Periodic Reporting for period 1 - DeDNAed (Cluster decorated recognition elements on DNA origami for enhanced raman spectroscopic detection methods)
Período documentado: 2021-03-01 hasta 2022-02-28
In our project a biosensor platform will be developed, that is not limited to a special target but that can be easily adapted to a wide range of applications. The platform should not only impress in its flexibility in application, but also with its ease of use, high selectivity and sensitivity as well as the speed of detection. All above-mentioned benefits are possible based on the capabilities of DNA-Origami. The so-called DNA origami, a folded DNA single strand, enables the possibility to combine the advantages of biomolecular sensors and the high-precision optical measurement method of surface-enhanced Raman spectroscopy (SERS). Individual, exchangeable bio-recognition elements (e.g. DNA aptamer, antibodies; bio-RE) with integrated atomic clusters can be easily integrated into specially aligned nanoparticle (NP) arrangements like a pin on a (nano-)breadboard, in order to achieve a fast, sensitive and selective detection of the respective target during binding to the bio-RE through near-field coupling. The integration in higher-order sensor arrays will be done on both solid silicon-based substrates and flexible surfaces (paper, polymer or textiles).
For the development of such a biosensor the following objectives are essential:
(1) Establishment of DNA origami as “nano breadboard” for the bio-RE
(2) Proof of signal enhancement through spatial alignment of bio-Re and NP
(3) Demonstration of detection of food containments and bio markers on novel sensor platform
(4) Transfer of the sensor platform to a flexible substrate
The DNA origami structure design was adapted for optimal position of bio-RE immobilization to ensure adequate gold NP anchor points for all contemplated gap sizes. Based on this four DNA origami designs with different NP spacing were synthesized. In addition, initial experiments of NP attachment were performed considering the desired spacing.
For the subsequent integration of the biosensor, three different material systems with varying binding-resistant (BR) layers were developed by nanotechnology. Their selectivity in binding affinity towards the binding-attractive (BA) layer was investigated by immobilization tests with un-functionalized DNA templates. Two of the three systems were found to be sufficiently selective. Further process adaptations to reduce the binding affinity of the BR layer are currently in progress, as are tests to increase the binding affinity of the BA layer.
From the scientific work, three deliverables (D) regarding the design of the bio-RE (D2.1) the DNA Origami (D3.1) and the immobilization system (D5.1) have been prepared so far.
In the context of project management as well as dissemination and exploitation, next to the Consortium Agreement three other administrative documents to ensure efficient project development have been developed and published in an open-access repository (Zenodo).
(1) Project Quality Plan
(2) Data Management Plan
(3) Exploitation and dissemination plan of Results
Furthermore, a project website was created, as well as an online presence on Twitter and LinkedIn.
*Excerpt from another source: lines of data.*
Lemma wood_parquet_group_inside bl z st st' :
  0 <= bl ->
  (0 <= fst (fst (fst st)) /\ 0 <= snd (fst (fst st))) /\ all_in_footprint self (snd st) ->
  wood_parquet_group self bl z st = Done st' ->
  (0 <= fst (fst (fst st')) /\ 0 <= snd (fst (fst st'))) /\ all_in_footprint self (snd st').
Proof.
  destruct st as [[[cx cy] orient] s]. simpl.
  intros Hbl [[Hx Hy] Hs] Hrun. unfold wood_parquet_group in Hrun.
  destruct orient.
  - pose proof (for_range_inv
                  (fun st => length_boards_ok self bl st /\ all_in_footprint self (snd st))
                  (parquet_board_length self bl z)
                  (parquet_board_length_inside bl z)
                  (Z.to_nat (boards_in_group self))
                  (cx, cy, board_width self, bl, s)) as H.
    destruct (for_range _ _ _) as [[[[x y] bw2] bl2] s1].
    destruct H as [(Hx1 & Hy1 & _ & Hl1 & _) Hs1].
    { split; [|assumption]. unfold length_boards_ok.
      repeat split; try assumption; left; reflexivity. }
    injection Hrun as <-. simpl. split; [split; lra|assumption].
  - pose proof (for_range_inv
                  (fun st => width_boards_ok self bl st /\ all_in_footprint self (snd st))
                  (parquet_board_width self bl z)
                  (parquet_board_width_inside bl z)
                  (Z.to_nat (boards_in_group self))
                  (cx, cy, board_width self, bl, s)) as H.
    destruct (for_range _ _ _) as [[[[x y] bw2] bl2] s1].
    destruct H as [(Hx1 & Hy1 & _) Hs1].
    { split; [|assumption]. unfold width_boards_ok.
      repeat split; try assumption; left; reflexivity. }
    injection Hrun as <-. simpl. split; [split; lra|assumption].
Qed.
(** * ai_diffusion/util.py: managed process launch and long-path extraction

    A shallow embedding of [create_process], [set_pdeathsig],
    [LongPathZipFile._extract_member] and the module-level platform flags
    of [ai_diffusion/util.py], with the properties of the launch
    environment, the spawn options, the stream wiring, error propagation,
    job attachment and the extended-length path rewrite. *)

From Stdlib Require Import ZArith String Ascii List Bool Lia.
From stdpp Require Import base option gmap strings list fin_maps pretty.

Local Open Scope string_scope.
Local Open Scope Z_scope.

(** ** Python string primitives used by the module *)

Module PyStr.

(** [s.startswith(prefix)] *)
Fixpoint startswith (s pre : string) {struct pre} : bool :=
  match pre with
  | EmptyString => true
  | String c pre' =>
      match s with
      | EmptyString => false
      | String d s' => if Ascii.eqb c d then startswith s' pre' else false
      end
  end.

(** [s[n:]] for a non-negative literal [n] *)
Fixpoint slice_from (n : nat) (s : string) : string :=
  match n with
  | O => s
  | S n' =>
      match s with
      | EmptyString => EmptyString
      | String _ s' => slice_from n' s'
      end
  end.

End PyStr.

(** ** Module-level platform flags (lines 18-20)

    The flags are computed once from [sys.platform]; the embedding takes
    that string as the platform identity. *)

Module Platform.

Definition is_windows (sys_platform : string) : bool :=
  PyStr.startswith sys_platform "win".

Definition is_macos (sys_platform : string) : bool :=
  String.eqb sys_platform "darwin".

Definition is_linux (sys_platform : string) : bool :=
  negb (is_windows sys_platform) && negb (is_macos sys_platform).

End Platform.

(** ** Python objects the launch touches *)

(** A [dict] of environment variables. *)
Abbreviation dict := (gmap string string).

(** Dictionaries are mutable objects: variables hold references into a
    store, and [copy]/[update]/[del] act on the store. *)
Abbreviation loc := positive.
Abbreviation store := (gmap loc dict).

Module PyDict.

(** The dictionary a reference points to. *)
Definition deref (h : store) (l : loc) : dict := default ∅ (h !! l).

(** [d.copy()]: a new object with the same items. *)
Definition copy (h : store) (l : loc) : loc * store :=
  let l' := fresh (dom h) in (l', <[l' := deref h l]> h).

(** [d.update(other)]: items of [other] are written over those of [d]. *)
Definition update (h : store) (l other : loc) : store :=
  <[l := deref h other ∪ deref h l]> h.

(** [key in d] *)
Definition contains (h : store) (l : loc) (key : string) : bool :=
  bool_decide (is_Some (deref h l !! key)).

(** [del d[key]] (the caller has checked that the key is present) *)
Definition del (h : store) (l : loc) (key : string) : store :=
  <[l := delete key (deref h l)]> h.

(** Truth value of an optional dictionary argument: [None] and the empty
    dictionary are false. *)
Definition truthy (h : store) (arg : option loc) : bool :=
  match arg with
  | None => false
  | Some l => negb (bool_decide (deref h l = ∅))
  end.

End PyDict.

(** ** Arguments of [asyncio.create_subprocess_exec] *)

(** The special stream targets of [asyncio.subprocess]. *)
Inductive stdio : Type :=
| PIPE      (* a new pipe between host and child *)
| STDOUT    (* for stderr only: the child's standard output *)
| DEVNULL.

(** [subprocess.CREATE_NO_WINDOW] *)
Definition CREATE_NO_WINDOW : Z := 0x08000000.

(** [signal.SIGTERM] *)
Definition SIGTERM : Z := 15.

(** A call into libc made by a hook running in the child. *)
Inductive syscall : Type :=
| prctl (option arg2 : Z).

(** [set_pdeathsig] (lines 157-158): [prctl(PR_SET_PDEATHSIG = 1, SIGTERM)]. *)
Definition set_pdeathsig (_ : unit) : syscall := prctl 1 SIGTERM.

(** Values of the platform keyword arguments. *)
Inductive pyvalue : Type :=
| PyInt (n : Z)
| PyCallable (f : unit -> syscall).

(** One call of [asyncio.create_subprocess_exec]: the positional program
    and arguments, and the keyword arguments.  A keyword the call site
    does not pass keeps its default [None]. *)
Record exec_call : Type := ExecCall {
  ex_program : string;
  ex_args : list string;
  ex_cwd : option string;
  ex_stdin : option stdio;
  ex_stdout : option stdio;
  ex_stderr : option stdio;
  ex_env : dict;
  ex_platform : gmap string pyvalue
}.

(** The streams of a process handle. *)
Inductive stream : Type :=
| StreamWriter (pid : Z)            (* host writes, child reads on fd 0 *)
| StreamReader (pid : Z) (fd : Z).  (* host reads what the child writes on [fd] *)

(** [asyncio.subprocess.Process] *)
Record Process : Type := MkProcess {
  pid : Z;
  stdin : option stream;
  stdout : option stream;
  stderr : option stream
}.

(** The handle asyncio builds for a spawned child: a stream attribute is
    set exactly when the matching argument was [PIPE]. *)
Definition asyncio_process (child : Z) (c : exec_call) : Process :=
  {| pid := child;
     stdin := match ex_stdin c with Some PIPE => Some (StreamWriter child) | _ => None end;
     stdout := match ex_stdout c with Some PIPE => Some (StreamReader child 1) | _ => None end;
     stderr := match ex_stderr c with Some PIPE => Some (StreamReader child 2) | _ => None end |}.

(** What a standard descriptor of the child refers to. *)
Inductive child_end : Type :=
| HostDescriptor (fd : Z)   (* inherited: the host's own descriptor [fd] *)
| PipeEnd (s : stream)      (* a pipe whose other end the handle holds *)
| NullDevice
| ChildStdout.              (* for stderr: wherever the child's stdout goes *)

(** The meaning of a stream argument of the subprocess module for the
    child's descriptor [fd]: with [None] there is no redirection and the
    child inherits the descriptor of the host. *)
Definition child_descriptor (child fd : Z) (arg : option stdio) : child_end :=
  match arg with
  | None => HostDescriptor fd
  | Some PIPE =>
      PipeEnd (if fd =? 0 then StreamWriter child else StreamReader child fd)
  | Some DEVNULL => NullDevice
  | Some STDOUT => ChildStdout
  end.

(** The descriptor reaches the host: it is the host's own descriptor, or
    a pipe held by the host process. *)
Definition connected_to_host (e : child_end) : bool :=
  match e with
  | HostDescriptor _ | PipeEnd _ => true
  | NullDevice | ChildStdout => false
  end.

(** An [OSError] raised by the operating system. *)
Record OSError : Type := MkOSError {
  errno : Z;
  strerror : string
}.

(** Exceptions raised by the library calls and the helpers of the
    module. *)
Inductive pyerror : Type :=
| ValueError
| TypeError
| AttributeError
| SubprocessError
| RaisedOSError (e : OSError)      (* [OSError] and its subclasses *)
| OtherError (class_name : string).

(** ** Job objects *)

Module win32.

(** The kernel's answers to the two job-object calls. *)
Record Kernel : Type := MkKernel {
  CreateJobObject : option Z;                 (* the new job handle, or refusal *)
  AssignProcessToJobObject : Z -> Z -> bool   (* job handle, process id *)
}.

(** What the logger is told when supervision is degraded. *)
Inductive warning : Type :=
| JobCreationFailed
| AttachFailed (child : Z).

(** Process-wide job state of the host. *)
Record State : Type := MkState {
  job : option Z;              (* the process-wide job object, once created *)
  created : list Z;            (* every job object created so far *)
  members : list (Z * Z);      (* accepted assignments: (job, process id) *)
  log : list warning           (* warnings written to the logger *)
}.

Definition initial : State :=
  {| job := None; created := []; members := []; log := [] |}.

(** Modelled from the spec: [win32.attach_process_to_job] is imported by
    [create_process] but its module is not part of the sources.  Section
    4.5: the process-wide job object is created lazily on the first
    call and reused afterwards; the child is added to it; a failure of
    creation or of attachment is logged and not raised. *)
Definition attach_process_to_job (k : Kernel) (child : Z) (s : State) : State :=
  let obtained :=
    match job s with
    | Some j => Some (j, s)
    | None =>
        match CreateJobObject k with
        | Some j =>
            Some (j, {| job := Some j; created := j :: created s;
                        members := members s; log := log s |})
        | None => None
        end
    end in
  match obtained with
  | None =>
      {| job := job s; created := created s; members := members s;
         log := JobCreationFailed :: log s |}
  | Some (j, s') =>
      if AssignProcessToJobObject k j child
      then {| job := job s'; created := created s';
              members := (j, child) :: members s'; log := log s' |}
      else {| job := job s'; created := created s'; members := members s';
              log := AttachFailed child :: log s' |}
  end.

End win32.

(** ** The host: object store, environment, operating system *)

Record World : Type := MkWorld {
  objects : store;            (* dictionaries alive in the host *)
  os_environ : loc;           (* the object [os.environ] refers to *)
  spawned : list exec_call;   (* calls of create_subprocess_exec, latest first *)
  jobs : win32.State
}.

(** Outcome of a call: a value, or a raised exception. *)
Inductive outcome (A : Type) : Type :=
| Return (a : A)
| Raise (e : pyerror).
Arguments Return {A} a.
Arguments Raise {A} e.

(** Effectful code: reads and updates the host, may raise. *)
Definition M (A : Type) : Type := World -> outcome A * World.

#[global] Instance M_ret : MRet M := fun A a w => (Return a, w).
#[global] Instance M_bind : MBind M := fun A B f m w =>
  match m w with
  | (Return a, w') => f a w'
  | (Raise e, w') => (Raise e, w')
  end.

Definition get_objects : M store := fun w => (Return (objects w), w).
Definition set_objects (h : store) : M unit := fun w =>
  (Return tt, {| objects := h; os_environ := os_environ w;
                 spawned := spawned w; jobs := jobs w |}).
Definition get_environ : M loc := fun w => (Return (os_environ w), w).
Definition skip : M unit := mret tt.

(** A launch request: the parameters of [create_process]. *)
Record Request : Type := MkRequest {
  program : string;
  args : list string;
  cwd : option string;
  additional_env : option loc;
  pipe_stderr : bool
}.

Section Host.

(** [sys.platform] of the host. *)
Variable sys_platform : string.

(** The answer to a spawn call, given the earlier spawns: the child's
    process id, or the exception the call raises (an [OSError] of the
    operating system, or the error of an argument check made before the
    operating system is asked). *)
Variable os_exec : list exec_call -> exec_call -> pyerror + Z.

(** The kernel's job-object interface (Windows). *)
Variable kernel : win32.Kernel.

(** [asyncio.create_subprocess_exec]: one spawn call; its exception,
    if any, is raised. *)
Definition create_subprocess_exec (c : exec_call) : M Process := fun w =>
  let w' := {| objects := objects w; os_environ := os_environ w;
               spawned := c :: spawned w; jobs := jobs w |} in
  match os_exec (spawned w) c with
  | inl e => (Raise e, w')
  | inr child => (Return (asyncio_process child c), w')
  end.

(** [win32.attach_process_to_job] as a statement of the host. *)
Definition attach_process_to_job (child : Z) : M unit := fun w =>
  (Return tt, {| objects := objects w; os_environ := os_environ w;
                 spawned := spawned w;
                 jobs := win32.attach_process_to_job kernel child (jobs w) |}).

(** Lines 168-172. *)
Definition create_process_platform_args : gmap string pyvalue :=
  let platform_args : gmap string pyvalue := ∅ in
  let platform_args :=
    if Platform.is_windows sys_platform
    then <["creationflags" := PyInt CREATE_NO_WINDOW]> platform_args
    else platform_args in
  let platform_args :=
    if Platform.is_linux sys_platform
    then <["preexec_fn" := PyCallable set_pdeathsig]> platform_args
    else platform_args in
  platform_args.

(** Lines 174-178: the child's environment, built in a fresh
    dictionary. *)
Definition create_process_env (additional : option loc) : M loc :=
  environ ← get_environ;
  h ← get_objects;
  let '(env, h) := PyDict.copy h environ in
  set_objects h;;
  h ← get_objects;
  (if PyDict.truthy h additional
   then match additional with
        | Some other => set_objects (PyDict.update h env other)
        | None => skip
        end
   else skip);;
  h ← get_objects;
  (if PyDict.contains h env "PYTHONPATH"
   then set_objects (PyDict.del h env "PYTHONPATH")
   else skip);;
  mret env.

(** Lines 168-185: everything up to the [await]. *)
Definition create_process_spawn (r : Request) : M Process :=
  let platform_args := create_process_platform_args in
  env ← create_process_env (additional_env r);
  let out := PIPE in
  let err := if pipe_stderr r then PIPE else STDOUT in
  h ← get_objects;
  create_subprocess_exec
    {| ex_program := program r; ex_args := args r; ex_cwd := cwd r;
       ex_stdin := None; ex_stdout := Some out; ex_stderr := Some err;
       ex_env := PyDict.deref h env; ex_platform := platform_args |}.

(** Lines 186-190: the coroutine after the [await] has delivered [p]. *)
Definition create_process_resume (p : Process) : M Process :=
  (if Platform.is_windows sys_platform
   then attach_process_to_job (pid p)
   else skip);;
  mret p.

(** [create_process] *)
Definition create_process (r : Request) : M Process :=
  p ← create_process_spawn r;
  create_process_resume p.

End Host.

(** ** Views of the host used in the statements *)

(** The world after a computation, and its outcome. *)
Definition world_after {A} (m : M A) (w : World) : World := snd (m w).
Definition result_of {A} (m : M A) (w : World) : outcome A := fst (m w).

(** The host with its object store replaced. *)
Definition with_objects (w : World) (h : store) : World :=
  {| objects := h; os_environ := os_environ w;
     spawned := spawned w; jobs := jobs w |}.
Further, to the best of our knowledge, a method for a surface immobilization of a (functionalized) DNA origami on paper, cotton or similar substrates has never been described in the literature. However, opens up the possibility of use as wipe tests or for wearables.
The direct detection of the analyte from the solution and the transfer to application-related surfaces represent two essential steps for the further development of current research on SERS and DNA origami-supported diagnostics, which will bring a market launch into the existing biosensor technology significantly closer. The detection of various model analytes with high research relevance such as interleukin-6 (IL-6), aflatoxin, cancer DNA and recombinant surface proteins of influenza is intended to verify the high application potential of our sensor platform in the point-of-care diagnosis. However, these new research results not only limit their application to sensors and medical technology, but can also be used for optics or telecommunications.